[TRY IT]
All the records below must be returned exactly as they stand.

[RECORDS SHOWN]
Start of Block

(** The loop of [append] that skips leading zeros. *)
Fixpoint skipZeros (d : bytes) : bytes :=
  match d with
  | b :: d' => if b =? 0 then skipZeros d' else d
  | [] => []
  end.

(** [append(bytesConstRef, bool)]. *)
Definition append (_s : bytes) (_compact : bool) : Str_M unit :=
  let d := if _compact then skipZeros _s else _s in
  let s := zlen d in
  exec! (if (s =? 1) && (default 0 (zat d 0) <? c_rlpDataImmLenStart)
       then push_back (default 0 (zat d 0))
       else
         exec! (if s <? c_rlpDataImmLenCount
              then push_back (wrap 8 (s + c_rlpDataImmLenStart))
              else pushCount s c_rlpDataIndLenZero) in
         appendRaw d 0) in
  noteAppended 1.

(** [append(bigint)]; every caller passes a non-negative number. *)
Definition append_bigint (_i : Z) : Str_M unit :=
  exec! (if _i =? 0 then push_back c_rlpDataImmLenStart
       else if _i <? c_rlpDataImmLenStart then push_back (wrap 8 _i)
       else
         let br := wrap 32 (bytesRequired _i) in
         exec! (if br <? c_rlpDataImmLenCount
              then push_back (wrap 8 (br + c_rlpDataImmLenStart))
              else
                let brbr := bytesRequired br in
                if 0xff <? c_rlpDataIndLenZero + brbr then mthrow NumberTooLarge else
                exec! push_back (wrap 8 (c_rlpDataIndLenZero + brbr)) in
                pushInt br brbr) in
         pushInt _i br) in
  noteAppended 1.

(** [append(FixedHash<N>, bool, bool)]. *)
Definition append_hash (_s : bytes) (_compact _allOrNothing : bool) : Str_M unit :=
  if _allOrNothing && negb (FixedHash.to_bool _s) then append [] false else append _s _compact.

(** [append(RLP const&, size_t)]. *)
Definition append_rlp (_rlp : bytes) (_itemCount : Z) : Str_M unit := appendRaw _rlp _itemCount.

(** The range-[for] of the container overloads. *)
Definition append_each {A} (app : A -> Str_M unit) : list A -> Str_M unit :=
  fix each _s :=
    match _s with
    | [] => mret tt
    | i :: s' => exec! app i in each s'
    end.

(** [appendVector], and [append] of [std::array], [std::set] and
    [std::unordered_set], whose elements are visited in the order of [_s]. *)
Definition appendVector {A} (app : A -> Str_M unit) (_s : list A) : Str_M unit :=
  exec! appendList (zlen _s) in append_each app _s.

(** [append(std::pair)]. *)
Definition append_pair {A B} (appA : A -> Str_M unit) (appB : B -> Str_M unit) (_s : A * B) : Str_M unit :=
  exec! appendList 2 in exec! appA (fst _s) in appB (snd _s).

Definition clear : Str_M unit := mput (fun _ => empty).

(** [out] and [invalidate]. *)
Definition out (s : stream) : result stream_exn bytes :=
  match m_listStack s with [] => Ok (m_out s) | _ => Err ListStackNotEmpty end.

End of Block

[EXERCISE ANSWER]
(** The loop of [append] that skips leading zeros. *)
Fixpoint skipZeros (d : bytes) : bytes :=
  match d with
  | b :: d' => if b =? 0 then skipZeros d' else d
  | [] => []
  end.

(** [append(bytesConstRef, bool)]. *)
Definition append (_s : bytes) (_compact : bool) : Str_M unit :=
  let d := if _compact then skipZeros _s else _s in
  let s := zlen d in
  exec! (if (s =? 1) && (default 0 (zat d 0) <? c_rlpDataImmLenStart)
       then push_back (default 0 (zat d 0))
       else
         exec! (if s <? c_rlpDataImmLenCount
              then push_back (wrap 8 (s + c_rlpDataImmLenStart))
              else pushCount s c_rlpDataIndLenZero) in
         appendRaw d 0) in
  noteAppended 1.

(** [append(bigint)]; every caller passes a non-negative number. *)
Definition append_bigint (_i : Z) : Str_M unit :=
  exec! (if _i =? 0 then push_back c_rlpDataImmLenStart
       else if _i <? c_rlpDataImmLenStart then push_back (wrap 8 _i)
       else
         let br := wrap 32 (bytesRequired _i) in
         exec! (if br <? c_rlpDataImmLenCount
              then push_back (wrap 8 (br + c_rlpDataImmLenStart))
              else
                let brbr := bytesRequired br in
                if 0xff <? c_rlpDataIndLenZero + brbr then mthrow NumberTooLarge else
                exec! push_back (wrap 8 (c_rlpDataIndLenZero + brbr)) in
                pushInt br brbr) in
         pushInt _i br) in
  noteAppended 1.

(** [append(FixedHash<N>, bool, bool)]. *)
Definition append_hash (_s : bytes) (_compact _allOrNothing : bool) : Str_M unit :=
  if _allOrNothing && negb (FixedHash.to_bool _s) then append [] false else append _s _compact.

(** [append(RLP const&, size_t)]. *)
Definition append_rlp (_rlp : bytes) (_itemCount : Z) : Str_M unit := appendRaw _rlp _itemCount.

(** The range-[for] of the container overloads. *)
Definition append_each {A} (app : A -> Str_M unit) : list A -> Str_M unit :=
  fix each _s :=
    match _s with
    | [] => mret tt
    | i :: s' => exec! app i in each s'
    end.

(** [appendVector], and [append] of [std::array], [std::set] and
    [std::unordered_set], whose elements are visited in the order of [_s]. *)
Definition appendVector {A} (app : A -> Str_M unit) (_s : list A) : Str_M unit :=
  exec! appendList (zlen _s) in append_each app _s.

(** [append(std::pair)]. *)
Definition append_pair {A B} (appA : A -> Str_M unit) (appB : B -> Str_M unit) (_s : A * B) : Str_M unit :=
  exec! appendList 2 in exec! appA (fst _s) in appB (snd _s).

Definition clear : Str_M unit := mput (fun _ => empty).

(** [out] and [invalidate]. *)
Definition out (s : stream) : result stream_exn bytes :=
  match m_listStack s with [] => Ok (m_out s) | _ => Err ListStackNotEmpty end.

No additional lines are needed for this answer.